Thursday 27 September 2007

AUNG SAN SUU KYI

Nobel Peace laureate Aung San Suu Kyi is revered in Burma and by campaigners around the world as the embodiment of the country’s fight for democracy.

The daughter of assassinated independence hero Aung San, she returned to Burma in 1988 from the UK and quickly became the figurehead of the growing resistance to the ruling junta.

But since leading the opposition to victory in a 1990 election, she has spent 11 years confined to house arrests, with only brief spells in which she was given restricted freedom.

Born in Rangoon in June 1945 to Burma’s nationalist leader General Aung San, Suu Kyi was only two years old when her father was assassinated.

She studied in India and the UK, and while at Oxford, she met her future husband Michael Aris, a Tibet scholar.They settled in the UK and had two sons.

But Suu Kyi returned to Burma in 1988, initially to nurse her dying mother.

While there she became heavily involved in the year’s widescale protests which were brutally repressed by the military rulers.

She became the figurehead of the burgeoning pro-democracy movement, leading the newly-formed National League for Democracy.

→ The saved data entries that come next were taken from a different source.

(** X2 (replay bound): a removal sends at most one mailbox request per
    slot of the table plus the clear-all request, and at most one request
    per slot in total when the removed index designates a slot. *)
Theorem remove_mac_addr_request_bound (index : Z) (d : rte_eth_dev)
  (tbl : list rte_ether_addr) :
  mac_addrs d = Some tbl ->
  Z.of_nat (length tbl) = num_rar_entries (hw d) ->
  exists ev,
    txgbevf_remove_mac_addr index d = Done tt (set_trace (trace d ++ ev) d) /\
    Z.of_nat (length (mbx_requests ev)) <= num_rar_entries (hw d) + 1 /\
    (0 <= index < num_rar_entries (hw d) ->
     Z.of_nat (length (mbx_requests ev)) <= num_rar_entries (hw d)).
Proof.
  intros Htbl Hlen.
  destruct (remove_mac_addr_run index d Htbl Hlen) as (ev & Hrun & Hreq).
  eexists. split; [exact Hrun|].
  change (mbx_requests (Mbx clear_all_unicast
                          (mbx_reply E (trace d) clear_all_unicast) :: ev))
    with (clear_all_unicast :: mbx_requests ev).
  simpl length. rewrite Hreq, !length_map, Nat2Z.inj_succ.
  pose proof (replayed_from_length (perm_addr (hw d)) index tbl 0) as Hb.
  rewrite <- Hlen. split.
  - destruct ((0 <=? index) && (index <? 0 + Z.of_nat (length tbl))); lia.
  - intros Hidx.
    replace ((0 <=? index) && (index <? 0 + Z.of_nat (length tbl))) with true
      in Hb.
    + lia.
    + symmetry. apply andb_true_iff. split;
        [apply Z.leb_le | apply Z.ltb_lt]; lia.
Qed.

Lemma replay_slot_null (index i : Z) (d : rte_eth_dev) :
  mac_addrs d = None ->
  i <> index ->
  replay_slot index i d = Undefined NullDereference.
Proof.
  intros Hnull Hne. unfold replay_slot.
  apply Z.eqb_neq in Hne. rewrite Hne.
  unfold bind, gets. rewrite Hnull. reflexivity.
Qed.

Lemma replay_slot_removed (index : Z) (d : rte_eth_dev) :
  replay_slot index index d = Done tt d.
Proof. unfold replay_slot. now rewrite Z.eqb_refl. Qed.

Lemma remove_mac_addr_null_run (index : Z) (d : rte_eth_dev) :
  mac_addrs d = None ->
  2 <= num_rar_entries (hw d) ->
  txgbevf_remove_mac_addr index d = Undefined NullDereference.
Proof.
  intros Hnull Hn.
  unfold txgbevf_remove_mac_addr, bind, txgbevf_set_uc_addr_vf, mailbox, gets.
  cbn [hw set_trace].
  destruct (Z.to_nat (num_rar_entries (hw d))) as [|[|k]] eqn:Hk; try lia.
  set (d1 := set_trace _ d).
  assert (Hnull1 : mac_addrs d1 = None) by exact Hnull.
  simpl for_loop. unfold bind.
  destruct (Z.eq_dec 0 index) as [<-|Hne].
  - rewrite replay_slot_removed.
    rewrite (@replay_slot_null 0 1 d1 Hnull1); [reflexivity | lia].
  - now rewrite (@replay_slot_null index 0 d1 Hnull1).
Qed.

(** X3 (removal without a table): when the address list pointer is NULL a
    removal still sends the clear-all request, and then dereferences the
    NULL pointer as soon as the loop meets a slot other than the removed
    one; it is defined only when there is no such slot, and then it sends
    nothing else. *)
Theorem remove_mac_addr_null_table (index : Z) (d : rte_eth_dev) :
  mac_addrs d = None ->
  (2 <= num_rar_entries (hw d) \/
   (num_rar_entries (hw d) = 1 /\ index <> 0) ->
   txgbevf_remove_mac_addr index d = Undefined NullDereference) /\
  (num_rar_entries (hw d) <= 0 \/
   (num_rar_entries (hw d) = 1 /\ index = 0) ->
   txgbevf_remove_mac_addr index d
   = Done tt
       (set_trace
          (trace d
           ++ [Mbx clear_all_unicast
                 (mbx_reply E (trace d) clear_all_unicast)]) d)).
Proof.
  intros Hnull. split.
  - intros [Hn | (Hn & Hidx)]; [now apply remove_mac_addr_null_run|].
    unfold txgbevf_remove_mac_addr, bind, txgbevf_set_uc_addr_vf, mailbox, gets.
    cbn [hw set_trace]. rewrite Hn. simpl for_loop. unfold bind.
    rewrite replay_slot_null; [reflexivity | exact Hnull | lia].
  - intros [Hn | (Hn & ->)];
      unfold txgbevf_remove_mac_addr, bind, txgbevf_set_uc_addr_vf, mailbox,
        gets; cbn [hw set_trace].
    + destruct (Z.to_nat (num_rar_entries (hw d))) eqn:Hk; [reflexivity|lia].
    + rewrite Hn. simpl for_loop. unfold bind.
      now rewrite replay_slot_removed.
Qed.

Lemma table_call_add_events (a : rte_ether_addr) (rc : Z) :
  Forall (fun e => table_call_event e = true) (add_events a rc).
Proof.
  unfold add_events. destruct (negb (rc =? 0)); repeat constructor.
Qed.

Lemma table_call_replay_events (answers : list (rte_ether_addr * Z)) :
  Forall (fun e => table_call_event e = true) (replay_events answers).
Proof.
  induction answers as [|[a rc] t IH]; [constructor|].
  unfold replay_events in *. simpl. unfold readd_events at 1.
  destruct (negb (rc =? 0)); simpl; repeat (constructor; [reflexivity|]);
    exact IH.
Qed.

Lemma dispatch_run (c : eth_dev_call) (d : rte_eth_dev)
  (tbl : list rte_ether_addr) :
  mac_addrs d = Some tbl ->
  Z.of_nat (length tbl) = num_rar_entries (hw d) ->
  exists ev,
    dispatch c d = Done tt (set_trace (trace d ++ ev) d) /\
    Forall (fun e => table_call_event e = true) ev.
Proof.
  intros Htbl Hlen. destruct c as [|a index pool|index|a]; simpl.
  - exists []. split; [|constructor].
    unfold bind. rewrite set_trace_nil. reflexivity.
  - unfold bind.
    destruct (memcmp (addr_bytes (perm_addr (hw d))) (addr_bytes a)
                sizeof_rte_ether_addr =? 0) eqn:Hcmp.
    + apply memcmp_ether_addr_eqb in Hcmp. subst a.
      rewrite add_mac_addr_perm. exists []. split; [|constructor].
      now rewrite set_trace_nil.
    + apply memcmp_ether_addr_neqb in Hcmp.
      rewrite add_mac_addr_other by congruence.
      eexists. split; [reflexivity|]. apply table_call_add_events.
  - destruct (remove_mac_addr_events_run index d Htbl Hlen)
      as (answers & Hrun & _).
    eexists. split; [exact Hrun|].
    constructor; [reflexivity|]. apply table_call_replay_events.
  - unfold bind. rewrite set_default_mac_addr_run.
    eexists. split; [reflexivity|]. repeat constructor.
Qed.

Lemma dispatch_all_run (calls : list eth_dev_call) :
  forall (d : rte_eth_dev) (tbl : list rte_ether_addr),
    mac_addrs d = Some tbl ->
    Z.of_nat (length tbl) = num_rar_entries (hw d) ->
    exists ev,
      dispatch_all calls d = Done tt (set_trace (trace d ++ ev) d) /\
      Forall (fun e => table_call_event e = true) ev.
Proof.
  induction calls as [|c rest IH]; intros d tbl Htbl Hlen.
  - exists []. split; [|constructor].
    simpl. unfold ret. now rewrite set_trace_nil.
  - simpl. unfold bind.
    destruct (dispatch_run c d Htbl Hlen) as (ev1 & Hrun1 & Hev1).
    rewrite Hrun1.
    destruct (IH (set_trace (trace d ++ ev1) d) tbl Htbl Hlen)
      as (ev2 & Hrun2 & Hev2).
    rewrite Hrun2. exists (ev1 ++ ev2). split.
    + unfold set_trace; simpl. now rewrite <- app_assoc.
    + apply Forall_app. split; assumption.
Qed.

When the regime was forced into calling an election in 1990, Aung San Suu Kyi, despite being placed under house arrest, helped the democracy movement to victory.

The National League for Democracy pulled in 60% of the popular vote and won 82% of the seats in parliament.

Instead of becoming leader of her nation, Aung San Suu Kyi found herself denied power and denied liberty by the ruling junta.

Since then, she has spent more than a decade confined to her house and denied communications to the outside world.

In 1991 she won the Nobel Peace Prize, with her sons accepting the award in Oslo on her behalf.

Aung San Suu Kyi used the prize money to set up a health and education trust for the Burmese people. Her husband was diagnosed with cancer in 1997.

He petitioned the Burmese authorities to be allowed to visit his wife, but was denied. Aung San Suu Kyi was told that if she left Burma she would not be allowed back in.

Her husband died in 1999, while Suu Kyi was in Burma.

Having been placed under house arrest from 1989 to 1995 and 2000 to 2002, Aung San Suu Kyi was again detained and confined in 2003.

On Saturday she was seen in public for the first time in three years, when around 2,000 monks forced their way through barricades to pray near her house, where she joined them in prayer.